Ludacris. Photo: Prince Williams/Getty Images

Some songs are born as protest songs; others become so much, much later. “Move Bitch,” the tenth track off of Ludacris’s sophomore album, Word of Mouf, falls squarely in the latter category. The single, which peaked at No. 10 on the Hot 100 way back in 2002, gained an unexpected second wind over the weekend in Atlanta, when it was deployed by anti-Trump protesters in Luda’s home city. A video tweeted by HipHopDX, currently at over 28,000 retweets with over 57,000 likes, displays a street crammed with hundreds, if not thousands, of demonstrators delivering a stirring rendition of “Move” updated for the present. Though the song’s familiar blunt, martial beat remained intact, their version of the catchy chorus had replaced the original titular epithet with the president’s name.

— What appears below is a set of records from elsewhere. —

(* ===== verification/FsLogDemo.v ===== *)
(** * A small disk with its log

    A disk of 24 blocks in the layout of [mkfs]: 12 blocks of log, one block of inodes, the
    bitmap and eight data blocks, with a file [a] in the root directory.  The theorems of
    [FsLog] are applied to it. *)

From S2P Require Import Prelude Bytes Riscv UserIO Cache Bio Log LogCrash LogTxn Blocks LogBlocks Fs FsSpec FsFile FsWrite FsTrunc FsDir FsDemo FsLog.

Definition jsb : superblock := Superblock FSMAGIC 24 8 16 12 2 14 15.
Definition jroot : dinode := Dinode T_DIR 0 0 1 48 (16 :: replicate 12 0).
Definition jfile : dinode := Dinode T_FILE 0 0 1 5 (17 :: replicate 12 0).
Definition jinodes : block := put_dinode (put_dinode (pad []) 1 jroot) 2 jfile.

Definition jdisk (b : Z) : block :=
  if b =? 14 then jinodes else if b =? 15 then pad [255; 255; 3] else if b =? 16 then root_block
  else if b =? 17 then file_block else pad [].
Definition jlog : log := Log 2 12 0 false ROOTDEV 0 (fun _ => 0).
Definition jicache (p : Z) : inode := if p =? 2 then Inode 1 2 1 (Islock false 0) true jfile else no_inode.

Lemma jdisk_blocks (P : block -> Prop) : P jinodes -> P (pad [255; 255; 3]) -> P root_block -> P file_block -> P (pad []) -> forall b, P (jdisk b).
Proof. intros. unfold jdisk. repeat (case_match; [done|]). done. Qed.

Lemma jlog_ok : log_ok (C := bio_cache 1) jlog.
Proof.
  split; [reflexivity|cbn; unfold NBUF, MAXOPBLOCKS; lia|cbn; lia| |cbn; lia| |apply NoDup_nil_2]; intros b Hb; by apply elem_of_nil in Hb.
Qed.

(** The machine behind [binit] and [initlog]. *)
Lemma jidle : exists c, idle (C := bio_cache 1) (LState jlog c) jlog jdisk [].
Proof.
  destruct (c_boot_ok (BlockCacheOk := bio_cache_ok 1) jdisk) as (c & _ & Hr). exists c. split; try done; try exact jlog_ok.
Qed.

Lemma jview : wf_view jdisk.
Proof. intros b. apply jdisk_blocks; (split; [reflexivity|apply bytes_b_ok; reflexivity]). Qed.

Lemma jmeta b : 0 <= b < nmeta jsb -> bit jdisk jsb b = true.
Proof. revert b. apply forall_upto. change (nmeta jsb) with 16. repeat constructor. Qed.

Lemma jsb_ok : wf_sb jsb.
Proof. split; vm_compute; done || (split; congruence || done). Qed.

Definition jtx : atx := ATx jdisk jdisk ∅ ∅ 11 (fun b => 14 <=? b).

Lemma jtx_ok : fs_ok jsb jtx.
Proof. split; [exact jsb_ok|exact jview|exact jmeta|]. intros b [Hb _]. apply Z.leb_le. exact Hb. Qed.

Lemma jfile_ok : wf_file jsb jdisk jfile.
Proof. apply (one_block_file jsb jtx); try done; [exact jtx_ok|]. split; try done; repeat constructor; done. Qed.

Lemma jfs : fs_disk 1 jsb jlog jdisk jicache 2.
Proof.
  split; [exact jsb_ok|split_and!; reflexivity|exact jview|exact jmeta| |cbn; lia|reflexivity|cbn; lia|reflexivity|done|exact jfile_ok].
  intros b [Hb _] [_ Hl]. cbn in Hb, Hl. lia.
Qed.

Lemma jfits : op_fits jsb jlog jdisk 2 3 4.
Proof.
  assert (nfree jsb jdisk = 6) as E by (vm_compute; reflexivity). assert (size (meta_blocks jsb 2) = 2%nat) as E2 by (vm_compute; reflexivity).
  unfold op_fits. rewrite E, E2. vm_compute. split_and!; congruence || done.
Qed.

(** The memory of a process with "pful" at 1000. *)
Definition jmem : flat := fun x => if (1000 <=? x) && (x <? 1004) then [112; 102; 117; 108] !! Z.to_nat (x - 1000) else None.

Lemma jmem_rep : u_rep jmem jmem.
Proof.
  intros x. split; [done|]. intros b. unfold jmem. destruct (_ && _); [|done]. intros H%list_elem_of_lookup_2. repeat (apply elem_of_cons in H as [->|H]; [lia|]). by apply elem_of_nil in H.
Qed.

Lemma jmem_has : user_has jmem 1000 [112; 102; 117; 108].
Proof. split; [lia|]. split; [cbn; lia|]. intros [|[|[|[|i]]]] b Hb; cbn in Hb; try (injection Hb as <-; reflexivity); done. Qed.

(** "hello" becomes "helpful": four bytes at offset 3. *)
Lemma file_write_crash_atomic_witness : exists s ic' s' l' d' W u',
  write_op 1 2 1000 3 4 (Fs jsb jicache s, jmem) = Ok ((4, 7), (Fs jsb ic' s', u')) /\ idle (C := bio_cache 1) s' l' d' W /\
  written jsb 2 3 [112; 102; 117; 108] jdisk d'.
Proof.
  destruct jidle as (c & Hi). exists (LState jlog c).
  destruct (file_write_crash_atomic 1 jsb jicache 2 1000 3 [112; 102; 117; 108] jmem jmem (LState jlog c) jlog jdisk [] Hi jfs) as (ic' & s' & l' & d' & W & u' & H1 & _ & H2 & H3 & _).
  - change (di_size _) with 5. lia.
  - vm_compute. congruence.
  - apply bytes_b_ok. reflexivity.
  - done.
  - exact jfits.
  - exact jmem_rep.
  - exact jmem_has.
  - exists ic', s', l', d', W, u'. exact (conj H1 (conj H2 H3)).
Defined.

Pop lyricism and political sloganeering have a great deal in common: In each case, in order to move large masses of people, a message needs to be delivered as forcefully, rapidly, and memorably as possible. To be sure, the semantics of “Move Bitch” hardly tilt in any definite political direction. Luda, in his first verse, threatens to run people over if they refuse to clear a path for him, something with uneasy resonance given the fascist murder-by-car in Charlottesville the weekend before last. Mystikal’s guest verse (the first few bars of which are heard in the video) features a complaint about paying child support typical of so-called men’s-rights activism. And of course, the original chorus of “Move Bitch” is as succinct a statement of misogyny as has ever been formulated: It would have made a fitting accompaniment to Trump’s own anti–Hillary Clinton campaign last year.

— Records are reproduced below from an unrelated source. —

(** A command that uses the tokens [R] of [R ++ F]. *)
Lemma bal_bind {A B} k k' R F L (m : M fs A) Q (c : A -> M fs B) P :
  bal k' R m Q -> same_toks L (R ++ F) -> (k' + length F <= k)%nat -> (forall r, bal k (Q r ++ F) (c r) P) -> bal k L (bind m c) P.
Proof.
  intros Hm Hs Hk Hc E s r s' Ha Hl H. apply bind_ok_inv in H as (a & s1 & H1 & H2).
  destruct (Hm (F ++ E) s a s1) as [Ha1 Hn1]; [| |done|].
  - eapply accounts_same; [exact Ha|]. intros t. rewrite !cnt_app, Hs, cnt_app. lia.
  - rewrite length_app. lia.
  - destruct (Hc a E s1 r s') as [Ha2 Hn2]; [by rewrite <- app_assoc|done|done|]. split; [done|].
    eapply same_names_trans; [|exact Hn2]. intros p Hp. apply Hn1, elem_of_app. by right.
Qed.

Lemma bal_still_bind {A B} k L (m : M fs A) (c : A -> M fs B) P : still id m -> (forall r, bal k L (c r) P) -> bal k L (bind m c) P.
Proof.
  intros Hm Hc. apply (bal_bind k k L [] L m (fun _ => L)); [by apply bal_still|toks|cbn; lia|]. intros r. rewrite app_nil_r. apply Hc.
Qed.

Lemma bal_frame {A} k k' R F (m : M fs A) Q : bal k' R m Q -> (k' + length F <= k)%nat -> bal k (R ++ F) m (fun r => Q r ++ F).
Proof.
  intros Hm Hk E s r s' Ha Hl H. rewrite <- app_assoc in *. destruct (Hm (F ++ E) s r s' Ha) as [Ha' Hn]; [rewrite length_app; lia|done|].
  split; [done|]. intros p Hp. apply Hn, elem_of_app. by right.
Qed.

Lemma bal_weaken {A} k k' R (m : M fs A) Q : bal k R m Q -> (k <= k')%nat -> bal k' R m Q.
Proof. intros Hm Hk E s r s' Ha Hl. apply Hm; [done|lia]. Qed.

Lemma bal_conseq {A} k R R' (m : M fs A) Q Q' : bal k R' m Q' -> same_toks R R' -> (forall r, same_toks (Q' r) (Q r)) -> bal k R m Q.
Proof.
  intros Hm HR HQ E s r s' Ha Hl H. destruct (Hm E s r s') as [Ha' Hn]; [|done|done|].
  - eapply accounts_same; [exact Ha|]. intros t. by rewrite !cnt_app, HR.
  - split; [|done]. eapply accounts_same; [exact Ha'|]. intros t. by rewrite !cnt_app, HQ.
Qed.

(** ** The operations of the cache *)

(** An update of one entry that keeps the names of the references in [E]. *)
Lemma accounts_upd sb ic x R R' E p ino : accounts (Fs sb ic x) (R ++ E) ->
  p ∈ icache_ptrs ->
  (forall q, q <> p -> cnt (TRef q) R' = cnt (TRef q) R /\ cnt (TLock q) R' = cnt (TLock q) R) -> cnt TOp R' = cnt TOp R ->
  i_ref ino = cnt (TRef p) (R' ++ E) -> cnt (TLock p) (R' ++ E) = (if il_locked (i_lock ino) then 1 else 0) ->
  (i_dev ino = i_dev (ic p) /\ i_inum ino = i_inum (ic p) /\ (0 < i_ref ino -> 0 < i_ref (ic p)) \/
   i_ref (ic p) = 0 /\ forall q, q ∈ icache_ptrs -> ~ cached (ic q) (i_dev ino) (i_inum ino)) ->
  accounts (Fs sb (upd ic p ino) x) (R' ++ E) /\ same_names E (Fs sb ic x) (Fs sb (upd ic p ino) x).
Proof.
  intros [H1 H2 H3 H4 H5] Hp Hq Hop Hr Hl Hn. cbn in *. split; [split; cbn|].
  - intros q Hqp. unfold upd. destruct (Z.eqb_spec q p) as [->|Hne]; [done|]. rewrite H1 by done. rewrite !cnt_app. by rewrite (proj1 (Hq q Hne)).
  - intros q Hqp. unfold upd. destruct (Z.eqb_spec q p) as [->|Hne]; [done|]. rewrite <- H2 by done. rewrite !cnt_app. by rewrite (proj2 (Hq q Hne)).
  - intros q Hqp. assert (q <> p) as Hne by (by intros ->). destruct (Hq q Hne) as [E1 E2], (H3 q Hqp) as [E3 E4].
    rewrite !cnt_app in *. lia.
  - assert (forall q dev inum, q ∈ icache_ptrs -> q <> p -> cached ino dev inum -> cached (ic q) dev inum -> False) as Hx.
    { intros q dev inum Hqp Hne (A1 & A2 & A3) Hc. destruct Hn as [(E1 & E2 & E3)|[_ Hn]].
      - apply Hne. apply (H4 q p dev inum Hqp Hp Hc). split_and!; [auto|congruence|congruence].
      - apply (Hn q Hqp). by rewrite A2, A3. }
    intros q q' dev inum Hqp Hqp'. unfold upd. destruct (Z.eqb_spec q p) as [->|Hne], (Z.eqb_spec q' p) as [->|Hne']; [done| | |by apply H4].
    + intros C1 C2. by destruct (Hx q' dev inum).
    + intros C1 C2. by destruct (Hx q dev inum).
  - rewrite H5, !cnt_app. lia.
  - intros q Hqe. cbn. unfold upd. destruct (Z.eqb_spec q p) as [->|]; [|done]. destruct Hn as [(E1 & E2 & _)|[E0 _]]; [done|].
    apply cnt_elem in Hqe. pose proof (H1 p Hp) as E1. rewrite cnt_app in E1. pose proof (cnt_nonneg (TRef p) R). lia.
Qed.

Lemma accounts_ref s L p : accounts s L -> 0 < cnt (TRef p) L -> p ∈ icache_ptrs.
Proof. intros Ha Hc. destruct (decide (p ∈ icache_ptrs)) as [|Hn]; [done|]. destruct (ac_ptr _ _ Ha p Hn). lia. Qed.


Lemma bal_iget k dev inum : bal k [] (iget (S := S) dev inum) (fun ip => [TRef ip]).
Proof.
  intros E [sb ic x] r s' Ha Hl H. destruct (iget_run dev inum (Fs sb ic x)) as [[_ Hp]|(ip & ic' & Hi & Hg)]; [by rewrite Hp in H|].
  rewrite Hi in H. injection H as -> <-. cbn [f_sb f_icache f_blk app] in *.
  assert (accounts (Fs sb (upd ic r (ic' r)) x) ([TRef r] ++ E) /\ same_names E (Fs sb ic x) (Fs sb (upd ic r (ic' r)) x)) as [H1 H2].
  { pose proof (ac_ref _ _ Ha r (got_ptr _ _ _ _ _ Hg)) as Er. pose proof (ac_lock _ _ Ha r (got_ptr _ _ _ _ _ Hg)) as El. cbn [f_icache] in Er, El.
    pose proof (cnt_bound (TRef r) E) as Hb. pose proof (cnt_nonneg (TRef r) E). unfold limit in Hl.
    apply (accounts_upd sb ic x [] [TRef r] E r (ic' r) Ha (got_ptr _ _ _ _ _ Hg)).
    - intros q Hq. cnts. done.
    - by cnts.
    - cnts. destruct (got_entry _ _ _ _ _ Hg) as [[_ ->]|(E0 & _ & ->)]; cbn [i_ref set_ref]; [rewrite i32_small by lia; lia|lia].
    - cnts. rewrite El. by destruct (got_entry _ _ _ _ _ Hg) as [[_ ->]|(E0 & _ & ->)].
    - destruct (got_entry _ _ _ _ _ Hg) as [[Hc ->]|(E0 & Hn & ->)]; [left|right]; cbn; [split_and!; [done|done|intros _; apply Hc]|done]. }
  assert (forall p, upd ic r (ic' r) p = ic' p) as Hs.
  { intros p. unfold upd. destruct (Z.eqb_spec p r) as [->|Hne]; [done|]. by rewrite (got_frame _ _ _ _ _ Hg). }
  split.
  - eapply accounts_still; [exact H1|]. split; [intros p; cbn; by rewrite Hs|done].
  - intros p Hp. destruct (H2 p Hp) as [E1 E2]. cbn in E1, E2 |- *. by rewrite <- Hs.
Qed.

(** A change of the number of transactions. *)
Lemma accounts_op s s' R R' E : accounts s (R ++ E) -> f_icache s' = f_icache s ->
  (forall p, cnt (TRef p) R' = cnt (TRef p) R /\ cnt (TLock p) R' = cnt (TLock p) R) ->
  k_depth (f_blk s') - k_depth (f_blk s) = cnt TOp R' - cnt TOp R -> accounts s' (R' ++ E) /\ same_names E s s'.
Proof.
  intros [A1 A2 A3 A4 A5] Ei Hc Hd. split; [|intros p _; by rewrite Ei]. split; rewrite ?Ei.
  - intros p Hp. rewrite A1 by done. rewrite !cnt_app. by rewrite (proj1 (Hc p)).
  - intros p Hp. rewrite <- A2 by done. rewrite !cnt_app. by rewrite (proj2 (Hc p)).
  - intros p Hp. destruct (A3 p Hp) as [E1 E2], (Hc p) as [E3 E4]. rewrite !cnt_app in *. lia.
  - done.
  - rewrite cnt_app in *. lia.
Qed.

Lemma bal_idup k ip : bal k [TRef ip] (idup (S := S) ip) (fun r => [TRef ip; TRef r]).
Proof.
  intros E [sb ic x] r s' Ha Hl H. apply bind_ok_inv in H as ([] & s1 & [= <-] & [-> ->]%ret_inv). cbn [f_sb f_icache f_blk] in *.
  assert (ip ∈ icache_ptrs) as Hp by (eapply accounts_ref; [exact Ha|]; cnts; pose proof (cnt_nonneg (TRef ip) E); lia).
  pose proof (ac_ref _ _ Ha ip Hp) as Er. pose proof (ac_lock _ _ Ha ip Hp) as El. cbn [f_icache] in Er, El.
  pose proof (cnt_bound (TRef ip) E). pose proof (cnt_nonneg (TRef ip) E). unfold limit in Hl. revert Er El. cnts. intros Er El.
  apply (accounts_upd sb ic x [TRef ip] [TRef ip; TRef ip] E ip); [done|done|intros q Hq; by cnts|by cnts| | |left; split_and!; [done|done|intros _; lia]].
  - cnts. cbn [i_ref set_ref]. rewrite i32_small by lia. lia.
  - cnts. exact El.
Qed.

(** [ref--] *)
Lemma bal_drop k ip : bal k [TRef ip] (mod_inode (S := S) ip (fun x => set_ref (i32 (i_ref x - 1)) x)) (fun _ => []).
Proof.
  intros E [sb ic x] [] s' Ha Hl [= <-]. cbn [f_sb f_icache f_blk] in *.
  assert (ip ∈ icache_ptrs) as Hp by (eapply accounts_ref; [exact Ha|]; cnts; pose proof (cnt_nonneg (TRef ip) E); lia).
  pose proof (ac_ref _ _ Ha ip Hp) as Er. pose proof (ac_lock _ _ Ha ip Hp) as El. cbn [f_icache] in Er, El.
  pose proof (cnt_bound (TRef ip) E). pose proof (cnt_nonneg (TRef ip) E). unfold limit in Hl. revert Er El. cnts. intros Er El.
  apply (accounts_upd sb ic x [TRef ip] [] E ip); [done|done|intros q Hq; by cnts|by cnts| | |left; split_and!; [done|done|intros _; lia]].
  - cnts. cbn [i_ref set_ref]. rewrite i32_small by lia. lia.
  - cnts. exact El.
Qed.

Theoretically, the song could be used by the right at least as much as by the anti-Trump center and left, and yet it isn’t. As anyone who’s read right-wing media (the most prominent of which, Fox News, Luda’s had his fights with) can attest, social conservatives have issues with black language and identity so huge that they eclipse any possibility of using the regressive and/or aggressive messages found in certain spheres of rap music for their own advantage. So the treasure trove of songs designed by black pop stars to get people moving is available only to one side of the political divide defined by Trump’s presidency. While seems unlikely that “Splash Waterfalls” will find a way to be grafted to anti-far-right politics in 2017, “Stand Up” still possesses tremendous potential.